For the record, I have a very nice mother. She’s a quilter and a reader and is always pleasant to be around. I love my mother very much.
My mom, back in the 1970s, when we all were young.
Why mention this? Because in Friendship Album, 1933, mothers are a mixed bag. Bess’s mother is a shallow and mildly irritating, and Florence implies in an early chapter that she and her mother didn’t always see eye-to-eye. Emmeline never really knew her mother, and in this week’s episode, she’s starting to realize how she’s never fully recovered from that loss.

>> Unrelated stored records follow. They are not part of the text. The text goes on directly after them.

Lemma visit_map_iff out m w :
  (forall k x, (k, x) ∈ m -> forall y,
     StrictVisitor x = Ok y <-> y = x /\ strict_document x = true) ->
  visit_map out m = Ok w <->
  w = Object (out ++ m)%list /\ forallb (fun e => strict_document (snd e)) m = true
  /\ NoDup (keys m) /\ (forall k, k ∈ keys m -> k ∉ keys out).
Proof.
  revert out. induction m as [|[k x] m IH]; intros out Hx; cbn.
  - rewrite app_nil_r. split; [intros [= <-]|by intros (-> & _)].
    split_and!; [done|done|constructor|]. intros k Hk. by apply elem_of_nil in Hk.
  - destruct (assoc k out) as [v|] eqn:Ek; cbn.
    { split; [done|]. intros (_ & _ & _ & Hd). destruct (Hd k ltac:(left)).
      apply assoc_in in Ek. eapply (list_elem_of_fmap_2 fst) in Ek. exact Ek. }
    destruct (StrictVisitor x) as [y|e] eqn:Ey.
    + apply (Hx k x ltac:(left)) in Ey as [-> Hs].
      rewrite (obj_insert_fresh _ _ _ Ek), IH by (intros; eapply Hx; right; done).
      rewrite Hs, <- app_assoc. cbn. rewrite NoDup_cons. unfold keys in *. rewrite map_app. cbn.
      apply assoc_none in Ek. unfold keys in Ek.
      setoid_rewrite elem_of_cons. setoid_rewrite not_elem_of_app.
      setoid_rewrite list_elem_of_singleton. split.
      * intros (-> & Hf & Hnd & Hd). split_and!; [done|done| |done|].
        -- intros Hk. by destruct (Hd k Hk).
        -- intros j [->|Hj]; [done|]. by destruct (Hd j Hj).
      * intros (-> & Hf & [Hk Hnd] & Hd). split_and!; [done|done|done|].
        intros j Hj. split; [by auto|]. by intros ->.
    + split; [done|]. intros (_ & [Hs _]%andb_true_iff & _).
      assert (StrictVisitor x = Ok x) by (apply (Hx k x ltac:(left)); done). congruence.
Qed.

Lemma collect_strict_iff l :
  (forall x, x ∈ l -> forall y, StrictVisitor x = Ok y <-> y = x /\ strict_document x = true) ->
  forall l', collect StrictVisitor l = Ok l' <-> l' = l /\ forallb strict_document l = true.
Proof.
  induction l as [|x l IH]; intros H l'; cbn; [split; [by intros [= <-]|by intros [-> _]]|].
  pose proof (H x ltac:(left)) as Hx.
  specialize (IH (fun y Hy => H y (list_elem_of_further _ _ _ Hy))).
  rewrite andb_true_iff. destruct (StrictVisitor x) as [y|e].
  - destruct (proj1 (Hx y) eq_refl) as [-> Hsx]. destruct (collect StrictVisitor l) as [ys|e].
    + destruct (proj1 (IH ys) eq_refl) as [-> Hsl]. split; [by intros [= <-]|by intros [-> _]].
    + split; [done|]. intros (_ & _ & Hsl). by discriminate (proj2 (IH l) (conj eq_refl Hsl)).
  - split; [done|]. intros (_ & Hsx & _). by discriminate (proj2 (Hx x) (conj eq_refl Hsx)).
Qed.

Lemma StrictVisitor_iff v :
  representable v = true -> forall w,
  StrictVisitor v = Ok w <-> w = v /\ strict_document v = true.
Proof.
  induction v using value_rect_strong; intros Hr w.
  - split; [by intros [= <-]|by intros [-> _]].
  - split; [by intros [= <-]|by intros [-> _]].
  - by apply visit_number_iff.
  - split; [by intros [= <-]|by intros [-> _]].
  - cbn in Hr. rewrite forallb_forall in Hr.
    pose proof (collect_strict_iff l) as Hc. cbn.
    specialize (Hc (fun x Hx => H x Hx (Hr x (proj1 (list_elem_of_In _ _) Hx)))).
    destruct (collect StrictVisitor l) as [ys|e].
    + destruct (proj1 (Hc ys) eq_refl) as [-> Hs]. split; [by intros [= <-]|by intros [-> _]].
    + split; [done|]. intros [_ Hs]. by discriminate (proj2 (Hc l) (conj eq_refl Hs)).
  - change (visit_map [] m = Ok w <-> w = Object m /\ strict_document (Object m) = true).
    cbn in Hr. rewrite forallb_forall in Hr. rewrite visit_map_iff.
    + cbn. rewrite andb_true_iff, all_distinct_spec. unfold keys. split; [tauto|].
      intros (-> & ? & ?). split_and!; try done. intros ? _ Hk. by apply elem_of_nil in Hk.
    + intros k x Hin. eapply H; [exact Hin|]. apply (Hr (k, x)). by apply list_elem_of_In.
Qed.

(** * One event, one line *)

(** ASCII without control characters: what may appear in a [data:] line. *)
Definition line_byte (a : ascii) : bool := (32 <=? byte_val a) && (byte_val a <=? 127).
Definition line_safe (s : string) : bool := all_bytes line_byte s.

Lemma byte_val_of z : 0 <= z < 256 -> byte_val (byte_of z) = z.
Proof.
  intros H. unfold byte_val, byte_of. rewrite nat_ascii_embedding by lia. lia.
Qed.

Lemma hex4_safe n : line_safe (hex4 n) = true.
Proof.
  assert (forall d, 0 <= d < 16 -> line_byte (hex_digit d) = true) as Hd.
  { intros d H. unfold line_byte, hex_digit.
    destruct (d <? 10) eqn:E; rewrite byte_val_of by lia; lia. }
  unfold line_safe, hex4. cbn [all_bytes].
  rewrite !Hd by (apply Z.mod_pos_bound; lia). done.
Qed.

Lemma code_point_nonneg c : utf8_char c = true -> 0 <= code_point c.
Proof.
  unfold utf8_char, char_from_u32. destruct (code_point c <? 0) eqn:E; cbn; [done|lia].
Qed.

Speaking of mothers, in this episode we very briefly meet Dorothy’s mother! It just occurred to me that all sorts of members of Dorothy’s extended family show up in our story–her sister, Ruth, her nieces Lucy and Lettie, and now her mother, Martina. Dorothy, like Eula, learned to quilt from her mother (another thing they have in common!). Did Emmeline’s mother quilt? I don’t know. Something to think about!
Who are some famous mother-daughter quilting duos? The first one that comes to mind is Marianne and Mary Fons. Then there’s Sue and Ashley Nickels, Sharon Schamber and Cristy Fincher, Bonnie Olaveson and Camille Roskelley, Pam and Nicky Lintott, Jean and Valori Wells…
… are there any others you can think of?